TASK: Write out again the entries from the first line to the line that includes "ErrInvalidChannel | ErrInvalidJobKind", keeping both of those lines.

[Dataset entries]
(* ===== verification/Types.v ===== *)
(** * The data model

    The sentinels, identifiers and records of the root package, with the fields
    the Go structs have ([errors.go], [id.go], [episode.go], [append.go],
    [queue.go], [fact.go], [encoding.go], [recall.go], [forget.go]).

    An identifier minted by the database is sixteen bytes; it is kept as the
    number those bytes write in big-endian order, so that [bytes.Compare] is
    comparison of numbers and the zero id is 0. A string type of Go is a
    [string], its declared constants are definitions and [Valid] is the source's
    [switch]; nothing keeps another string out of such a field but a check. *)

From stdpp Require Export gmap.
From S2P Require Export Prelude Utf8 GoNum GoTime.

#[local] Open Scope Z_scope.

(** ** Errors *)

Inductive Sentinel : Set :=
  | ErrInvalidScope | ErrInvalidContent | ErrInvalidRole | ErrInvalidSource
  | ErrInvalidActor | ErrInvalidBinding | ErrInvalidChannel | ErrInvalidJobKind
  | ErrInvalidJobState | ErrInvalidFact | ErrInvalidValidity
  | ErrInvalidExtraction | ErrInvalidConfig
  | ErrNotFound
  | ErrDimensionMismatch | ErrEmbedderMismatch | ErrFactConflict
  | ErrAllChannelsFailed
  | ErrJobNotLeased | ErrJobNotDead | ErrJobOutstanding | ErrClosed.

(** The sentinels of [postgres/errors.go]. *)
Inductive PgSentinel : Set :=
  | ErrUnsupportedServer | ErrMissingExtension | ErrUnsupportedExtension
  | ErrChecksumMismatch | ErrDatabaseAhead | ErrSchemaConfigMismatch
  | ErrSchemaNotReady | ErrLockTimeout.

(** The sentinels of [extract/errors.go]. *)
Inductive ExtractSentinel : Set := ErrMalformedResponse | ErrPromptTooLarge.

#[export] Instance ExtractSentinel_eq_dec : EqDecision ExtractSentinel.
Proof. solve_decision. Defined.
#[export] Instance Sentinel_eq_dec : EqDecision Sentinel.
Proof. solve_decision. Defined.
#[export] Instance PgSentinel_eq_dec : EqDecision PgSentinel.
Proof. solve_decision. Defined.

(** An error, up to its message: the sentinel or the driver error it wraps.
    [fmt.Errorf("...: %w", err)] adds text only and is [err] here; two [%w]
    verbs, like [errors.Join], are [EJoin]. *)
Inductive Error : Set :=
  | EWrap (s : Sentinel)
  | EWrapPg (s : PgSentinel)
  | EWrapX (s : ExtractSentinel)
  | EPg (sqlstate : string)
  | ENoRows
  | EOther (what : string)
  | EJoin (e1 e2 : Error).

#[export] Instance Error_eq_dec : EqDecision Error.
Proof. solve_decision. Defined.

(** [errors.Is]. *)
Fixpoint errors_is (e : Error) (s : Sentinel) : bool :=
  match e with
  | EWrap s' => bool_decide (s' = s)
  | EJoin e1 e2 => errors_is e1 s || errors_is e2 s
  | _ => false
  end.

Abbreviation res := (result Error).

(** ** Identifiers *)

Definition ScopeID : Type := string.
Definition EpisodeID : Type := N.
Definition JobID : Type := N.
Definition FactID : Type := N.
Definition ModelID : Type := string.
Definition ExtractorID : Type := string.
Definition WorkerID : Type := string.
Definition Actor : Type := string.
Definition Source : Type := string.
Definition Subject : Type := string.
Definition Predicate : Type := string.

(** [EpisodeID.IsZero], [JobID.IsZero], [FactID.IsZero]. *)
Definition IsZeroID (id : N) : bool := N.eqb id 0.

Definition MaxScopeIDLen : Z := 200.
Definition MaxActorLen : Z := 200.
Definition MaxSourceLen : Z := 100.

(** ** Episodes *)

Definition MaxContentLen : Z := Z.shiftl 1 20.
Definition MaxBindingKeys : Z := 32.
Definition MaxBindingKeyLen : Z := 64.
Definition MaxBindingValueLen : Z := 512.

Definition Role : Type := string.
Definition RoleUser : Role := "user".
Definition RoleAssistant : Role := "assistant".
Definition RoleSystem : Role := "system".
Definition RoleTool : Role := "tool".
Definition RoleObservation : Role := "observation".

Definition one_of (s : string) (l : list string) : bool := bool_decide (s ∈ l).

(** [Role.Valid]. *)
Definition Role_Valid (r : Role) : bool :=
  one_of r [RoleUser; RoleAssistant; RoleSystem; RoleTool; RoleObservation].

(** [Role.MarshalText] and [Role.UnmarshalText]. *)
Definition Role_MarshalText (r : Role) : res string :=
  if negb (Role_Valid r) then Err (EWrap ErrInvalidRole) else Ok r.
Definition Role_UnmarshalText (text : string) : res Role :=
  let candidate := text in
  if negb (Role_Valid candidate) then Err (EWrap ErrInvalidRole) else Ok candidate.

(** A [map[string]string]; [None] is the nil map. *)
Definition Binding : Type := option (gmap string string).
Definition Binding_entries (b : Binding) : gmap string string := default ∅ b.

(** [Binding.Clone]: a copy holds the same entries, and nil stays nil. Values
    here are immutable, so the copy is the value. *)
Definition Binding_Clone (b : Binding) : Binding :=
  match b with
  | None => None
  | Some m => Some (map_fold (fun k v out => <[k := v]> out) ∅ m)
  end.

Record Episode : Type := MkEpisode {
  ep_id : EpisodeID;
  ep_scope : ScopeID;
  ep_seq : Z;
  ep_content : string;
  ep_role : Role;
  ep_actor : Actor;
  ep_source : Source;
  ep_occurred : Time;
  ep_ingested : Time;
  ep_binding : Binding;
}.

Record NewEpisode : Type := MkNewEpisode {
  ne_scope : ScopeID;
  ne_content : string;
  ne_role : Role;
  ne_actor : Actor;
  ne_source : Source;
  ne_occurred : Time;
  ne_ingested : Time;
  ne_binding : Binding;
}.

(** ** Jobs *)

Definition DefaultMaxAttempts : Z := 5.
Definition DefaultLeaseDuration : Duration := 5 * Minute.

Definition JobKind : Type := string.
Definition JobKindEncode : JobKind := "encode".
Definition JobKindExtract : JobKind := "extract".

(** [JobKind.Valid]. *)
Definition JobKind_Valid (k : JobKind) : bool := one_of k [JobKindEncode; JobKindExtract].

Definition JobState : Type := string.
Definition JobStatePending : JobState := "pending".
Definition JobStateRunning : JobState := "running".
Definition JobStateDone : JobState := "done".
Definition JobStateDead : JobState := "dead".

(** [JobState.Valid]. *)
Definition JobState_Valid (s : JobState) : bool :=
  one_of s [JobStatePending; JobStateRunning; JobStateDone; JobStateDead].

Record NewJob : Type := MkNewJob {
  nj_kind : JobKind;
  nj_scope : ScopeID;
  nj_episodes : list EpisodeID;
  nj_run_after : Time;
  nj_max_attempts : Z;
}.

Record Job : Type := MkJob {
  job_id : JobID;
  job_kind : JobKind;
  job_scope : ScopeID;
  job_episodes : list EpisodeID;
  job_state : JobState;
  job_attempts : Z;
  job_max_attempts : Z;
  job_run_after : Time;
  job_leased_until : Time;
  job_leased_by : WorkerID;
  job_last_error : string;
  job_created : Time;
  job_updated : Time;
}.

Record LeaseRequest : Type := MkLeaseRequest {
  lr_kinds : list JobKind;
  lr_worker : WorkerID;
  lr_limit : Z;
  lr_duration : Duration;
  lr_now : Time;
}.

(** ** Appends *)

Definition MaxAppendBatch : Z := 64.

Record AppendRequest : Type := MkAppendRequest {
  ar_scope : ScopeID;
  ar_content : string;
  ar_role : Role;
  ar_actor : Actor;
  ar_source : Source;
  ar_occurred : Time;
  ar_binding : Binding;
}.

Record AppendCommand : Type := MkAppendCommand {
  ac_episodes : list NewEpisode;
  ac_jobs : list NewJob;
}.

Record AppendResult : Type := MkAppendResult {
  res_episodes : list Episode;
  res_jobs : list Job;
}.

(** ** Encodings *)

Definition Vector : Type := list float32.
(** [Vector.Dimensions]. *)
Definition Dimensions (v : Vector) : Z := Z.of_nat (length v).

Record Encoding : Type := MkEncoding {
  enc_episode : EpisodeID;
  enc_model : ModelID;
  enc_vector : Vector;
  enc_surprise : float32;
  enc_at : Time;
}.

(** ** Facts *)

Definition MaxExtractorLen : Z := 200.
Definition MaxSubjectLen : Z := 200.
Definition MaxPredicateLen : Z := 100.
Definition MaxObjectLen : Z := 1000.
Definition MaxStatementLen : Z := 4000.
Definition MaxAssertionsPerExtraction : Z := 64.
Definition MaxRetractionsPerExtraction : Z := 64.

(** [Validity] and the calculus of windows are in [Windows]. *)
Record Validity : Type := MkValidity { v_from : Time; v_to : Time }.

#[export] Instance Validity_eq_dec : EqDecision Validity.
Proof. solve_decision. Defined.

Record Fact : Type := MkFact {
  f_id : FactID;
  f_scope : ScopeID;
  f_extractor : ExtractorID;
  f_subject : Subject;
  f_predicate : Predicate;
  f_object : string;
  f_statement : string;
  f_valid : Validity;
  f_confidence : float32;
  f_episodes : list EpisodeID;
  f_asserted : Time;
  f_updated : Time;
}.

Record Assertion : Type := MkAssertion {
  a_subject : Subject;
  a_predicate : Predicate;
  a_object : string;
  a_statement : string;
  a_valid : Validity;
  a_confidence : float32;
}.

Record Retraction : Type := MkRetraction { r_fact : FactID; r_at : Time }.

Record ExtractRequest : Type := MkExtractRequest {
  xr_scope : ScopeID;
  xr_episodes : list Episode;
  xr_known : list Fact;
  xr_now : Time;
}.

Record ExtractResult : Type := MkExtractResult {
  xr_assert : list Assertion;
  xr_retract : list Retraction;
}.

Record ExtractCommand : Type := MkExtractCommand {
  xc_scope : ScopeID;
  xc_extractor : ExtractorID;
  xc_episodes : list EpisodeID;
  xc_assert : list Assertion;
  xc_retract : list Retraction;
  xc_at : Time;
}.

Record FactQuery : Type := MkFactQuery {
  fq_scope : ScopeID;
  fq_extractor : ExtractorID;
  fq_as_of : Time;
  fq_at : Time;
  fq_include_closed : bool;
  fq_subjects : list Subject;
  fq_predicates : list Predicate;
  fq_min_confidence : float32;
  fq_text : string;
  fq_limit : Z;
}.

(** ** Recall *)

Definition DefaultRecallLimit : Z := 10.
Definition DefaultCandidatesPerChannel : Z := 50.
Definition DefaultFactLimit : Z := 32.

Definition Channel : Type := string.
Definition ChannelSemantic : Channel := "semantic".
Definition ChannelLexical : Channel := "lexical".
Definition ChannelFact : Channel := "fact".

(** [Channel.Valid]. *)
Definition Channel_Valid (c : Channel) : bool :=
  one_of c [ChannelSemantic; ChannelLexical; ChannelFact].

Record ChannelQuery : Type := MkChannelQuery {
  cq_scope : ScopeID;
  cq_as_of : Time;
  cq_occurred_from : Time;
  cq_occurred_to : Time;
  cq_binding : Binding;
  cq_roles : list Role;
  cq_limit : Z;
}.

Record SemanticQuery : Type := MkSemanticQuery {
  sq_channel : ChannelQuery;
  sq_vector : Vector;
  sq_model : ModelID;
}.

Record LexicalQuery : Type := MkLexicalQuery {
  lq_channel : ChannelQuery;
  lq_text : string;
}.

Record Candidate : Type := MkCandidate {
  cand_episode : Episode;
  cand_channel : Channel;
  cand_rank : Z;
  cand_score : float64;
}.

Record RecallRequest : Type := MkRecallRequest {
  rr_scope : ScopeID;
  rr_query : string;
  rr_as_of : Time;
  rr_occurred_from : Time;
  rr_occurred_to : Time;
  rr_binding : Binding;
  rr_roles : list Role;
  rr_channels : list Channel;
  rr_candidates : Z;
  rr_limit : Z;
  rr_fact_limit : Z;
  rr_min_confidence : float32;
  rr_subjects : list Subject;
  rr_max_tokens : Z;
}.

Record ChannelHit : Type := MkChannelHit {
  hit_channel : Channel;
  hit_rank : Z;
  hit_score : float64;
}.

Record ChannelReport : Type := MkChannelReport {
  rep_channel : Channel;
  rep_candidates : Z;
  rep_duration : Duration;
  rep_err : option Error;
}.

Record RecalledEpisode : Type := MkRecalledEpisode {
  re_episode : Episode;
  re_score : float64;
  re_hits : list ChannelHit;
  re_tokens : Z;
}.

Record RecalledFact : Type := MkRecalledFact { rf_fact : Fact; rf_tokens : Z }.

Record Recollection : Type := MkRecollection {
  rec_scope : ScopeID;
  rec_as_of : Time;
  rec_facts : list RecalledFact;
  rec_episodes : list RecalledEpisode;
  rec_channels : list ChannelReport;
  rec_tokens : Z;
  rec_truncated : bool;
}.

(** ** Erasure *)

Definition MaxForgetEpisodes : Z := 1000.

Record ForgetRequest : Type := MkForgetRequest {
  fr_scope : ScopeID;
  fr_episodes : list EpisodeID;
}.

Record ForgetResult : Type := MkForgetResult {
  fg_scope : ScopeID;
  fg_episodes : Z;
  fg_encodings : Z;
  fg_facts : Z;
  fg_extractions : Z;
  fg_jobs : Z;
  fg_scope_removed : bool;
}.

(** ** Lemmas *)

#[export] Instance Role_dec (r : Role) : Decision (Role_Valid r = true) := _.

Lemma one_of_spec s l : one_of s l = true <-> s ∈ l.
Proof. unfold one_of. by rewrite bool_decide_eq_true. Qed.

Lemma IsZeroID_false id : IsZeroID id = false <-> id <> 0%N.
Proof. unfold IsZeroID. apply N.eqb_neq. Qed.

Lemma Binding_Clone_id b : Binding_Clone b = b.
Proof.
  destruct b as [m|]; [|done]. simpl. f_equal.
  induction m as [|k v m Hk Hf IH] using map_first_key_ind.
  - by rewrite map_fold_empty.
  - rewrite map_fold_insert_first_key by done. by rewrite IH.
Qed.

#[export] Hint Rewrite one_of_spec IsZeroID_false Binding_Clone_id : mempher.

WRITTEN ANSWER:
(* ===== verification/Types.v ===== *)
(** * The data model

    The sentinels, identifiers and records of the root package, with the fields
    the Go structs have ([errors.go], [id.go], [episode.go], [append.go],
    [queue.go], [fact.go], [encoding.go], [recall.go], [forget.go]).

    An identifier minted by the database is sixteen bytes; it is kept as the
    number those bytes write in big-endian order, so that [bytes.Compare] is
    comparison of numbers and the zero id is 0. A string type of Go is a
    [string], its declared constants are definitions and [Valid] is the source's
    [switch]; nothing keeps another string out of such a field but a check. *)

From stdpp Require Export gmap.
From S2P Require Export Prelude Utf8 GoNum GoTime.

#[local] Open Scope Z_scope.

(** ** Errors *)

Inductive Sentinel : Set :=
  | ErrInvalidScope | ErrInvalidContent | ErrInvalidRole | ErrInvalidSource
  | ErrInvalidActor | ErrInvalidBinding | ErrInvalidChannel | ErrInvalidJobKind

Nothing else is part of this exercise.